- PROBLEM DESCRIPTION
Copy every record exactly. Nothing may be skipped.

***** INPUT RECORDS *****

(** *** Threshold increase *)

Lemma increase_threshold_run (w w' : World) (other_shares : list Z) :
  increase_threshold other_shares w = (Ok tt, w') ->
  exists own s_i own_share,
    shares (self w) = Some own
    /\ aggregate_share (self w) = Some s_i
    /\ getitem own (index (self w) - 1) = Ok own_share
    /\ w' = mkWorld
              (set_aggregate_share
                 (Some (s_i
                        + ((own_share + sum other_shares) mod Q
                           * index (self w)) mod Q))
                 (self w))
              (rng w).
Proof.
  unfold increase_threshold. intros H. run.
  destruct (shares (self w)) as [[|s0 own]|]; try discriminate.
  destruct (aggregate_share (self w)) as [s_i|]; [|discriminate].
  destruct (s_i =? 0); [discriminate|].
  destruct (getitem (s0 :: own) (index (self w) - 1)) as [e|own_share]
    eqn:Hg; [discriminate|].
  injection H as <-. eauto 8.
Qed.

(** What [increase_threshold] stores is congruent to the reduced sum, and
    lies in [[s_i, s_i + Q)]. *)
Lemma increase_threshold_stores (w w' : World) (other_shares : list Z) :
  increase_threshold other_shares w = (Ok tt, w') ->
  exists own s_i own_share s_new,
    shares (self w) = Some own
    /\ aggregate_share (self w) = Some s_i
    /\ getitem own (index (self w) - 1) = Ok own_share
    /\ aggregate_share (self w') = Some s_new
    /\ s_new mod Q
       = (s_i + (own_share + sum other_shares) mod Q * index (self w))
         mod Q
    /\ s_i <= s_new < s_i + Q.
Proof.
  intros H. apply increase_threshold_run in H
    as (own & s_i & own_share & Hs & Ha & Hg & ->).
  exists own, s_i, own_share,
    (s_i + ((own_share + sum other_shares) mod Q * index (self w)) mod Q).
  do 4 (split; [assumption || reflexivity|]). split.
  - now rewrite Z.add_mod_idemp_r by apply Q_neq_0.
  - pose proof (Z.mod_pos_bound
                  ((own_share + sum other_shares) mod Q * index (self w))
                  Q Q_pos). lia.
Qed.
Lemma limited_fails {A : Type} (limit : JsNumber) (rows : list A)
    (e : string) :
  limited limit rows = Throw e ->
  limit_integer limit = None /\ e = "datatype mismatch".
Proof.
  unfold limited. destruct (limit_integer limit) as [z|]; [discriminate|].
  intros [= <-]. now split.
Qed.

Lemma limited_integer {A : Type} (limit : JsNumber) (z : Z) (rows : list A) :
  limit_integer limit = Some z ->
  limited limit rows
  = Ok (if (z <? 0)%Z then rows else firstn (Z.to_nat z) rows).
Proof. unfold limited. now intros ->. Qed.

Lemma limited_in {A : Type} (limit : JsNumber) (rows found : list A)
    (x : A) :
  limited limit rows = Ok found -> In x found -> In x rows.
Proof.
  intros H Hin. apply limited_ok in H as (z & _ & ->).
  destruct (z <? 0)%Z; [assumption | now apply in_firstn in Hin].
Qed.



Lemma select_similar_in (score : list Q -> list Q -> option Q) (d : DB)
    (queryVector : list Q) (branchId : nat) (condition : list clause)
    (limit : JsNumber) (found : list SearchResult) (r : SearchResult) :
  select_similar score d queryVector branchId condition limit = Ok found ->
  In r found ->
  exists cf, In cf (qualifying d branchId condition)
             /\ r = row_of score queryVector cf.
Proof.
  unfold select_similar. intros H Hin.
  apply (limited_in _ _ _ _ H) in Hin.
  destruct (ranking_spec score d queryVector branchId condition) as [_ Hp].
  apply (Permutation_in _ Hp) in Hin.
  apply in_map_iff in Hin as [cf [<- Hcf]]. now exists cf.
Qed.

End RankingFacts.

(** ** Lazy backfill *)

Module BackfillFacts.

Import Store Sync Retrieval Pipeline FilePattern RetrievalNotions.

*****

- ANSWER BOX
(** *** Threshold increase *)

Lemma increase_threshold_run (w w' : World) (other_shares : list Z) :
  increase_threshold other_shares w = (Ok tt, w') ->
  exists own s_i own_share,
    shares (self w) = Some own
    /\ aggregate_share (self w) = Some s_i
    /\ getitem own (index (self w) - 1) = Ok own_share
    /\ w' = mkWorld
              (set_aggregate_share
                 (Some (s_i
                        + ((own_share + sum other_shares) mod Q
                           * index (self w)) mod Q))
                 (self w))
              (rng w).
Proof.
  unfold increase_threshold. intros H. run.
  destruct (shares (self w)) as [[|s0 own]|]; try discriminate.
  destruct (aggregate_share (self w)) as [s_i|]; [|discriminate].
  destruct (s_i =? 0); [discriminate|].
  destruct (getitem (s0 :: own) (index (self w) - 1)) as [e|own_share]
    eqn:Hg; [discriminate|].
  injection H as <-. eauto 8.
Qed.

(** What [increase_threshold] stores is congruent to the reduced sum, and
    lies in [[s_i, s_i + Q)]. *)
Lemma increase_threshold_stores (w w' : World) (other_shares : list Z) :
  increase_threshold other_shares w = (Ok tt, w') ->
  exists own s_i own_share s_new,
    shares (self w) = Some own
    /\ aggregate_share (self w) = Some s_i
    /\ getitem own (index (self w) - 1) = Ok own_share
    /\ aggregate_share (self w') = Some s_new
    /\ s_new mod Q
       = (s_i + (own_share + sum other_shares) mod Q * index (self w))
         mod Q
    /\ s_i <= s_new < s_i + Q.
Proof.
  intros H. apply increase_threshold_run in H
    as (own & s_i & own_share & Hs & Ha & Hg & ->).
  exists own, s_i, own_share,
    (s_i + ((own_share + sum other_shares) mod Q * index (self w)) mod Q).
  do 4 (split; [assumption || reflexivity|]). split.
  - now rewrite Z.add_mod_idemp_r by apply Q_neq_0.
  - pose proof (Z.mod_pos_bound
                  ((own_share + sum other_shares) mod Q * index (self w))
                  Q Q_pos). lia.
Qed.
Lemma limited_fails {A : Type} (limit : JsNumber) (rows : list A)
    (e : string) :
  limited limit rows = Throw e ->
  limit_integer limit = None /\ e = "datatype mismatch".
Proof.
  unfold limited. destruct (limit_integer limit) as [z|]; [discriminate|].
  intros [= <-]. now split.
Qed.

Lemma limited_integer {A : Type} (limit : JsNumber) (z : Z) (rows : list A) :
  limit_integer limit = Some z ->
  limited limit rows
  = Ok (if (z <? 0)%Z then rows else firstn (Z.to_nat z) rows).
Proof. unfold limited. now intros ->. Qed.

Lemma limited_in {A : Type} (limit : JsNumber) (rows found : list A)
    (x : A) :
  limited limit rows = Ok found -> In x found -> In x rows.
Proof.
  intros H Hin. apply limited_ok in H as (z & _ & ->).
  destruct (z <? 0)%Z; [assumption | now apply in_firstn in Hin].
Qed.



Lemma select_similar_in (score : list Q -> list Q -> option Q) (d : DB)
    (queryVector : list Q) (branchId : nat) (condition : list clause)
    (limit : JsNumber) (found : list SearchResult) (r : SearchResult) :
  select_similar score d queryVector branchId condition limit = Ok found ->
  In r found ->
  exists cf, In cf (qualifying d branchId condition)
             /\ r = row_of score queryVector cf.
Proof.
  unfold select_similar. intros H Hin.
  apply (limited_in _ _ _ _ H) in Hin.
  destruct (ranking_spec score d queryVector branchId condition) as [_ Hp].
  apply (Permutation_in _ Hp) in Hin.
  apply in_map_iff in Hin as [cf [<- Hcf]]. now exists cf.
Qed.

End RankingFacts.

(** ** Lazy backfill *)

Module BackfillFacts.

Import Store Sync Retrieval Pipeline FilePattern RetrievalNotions.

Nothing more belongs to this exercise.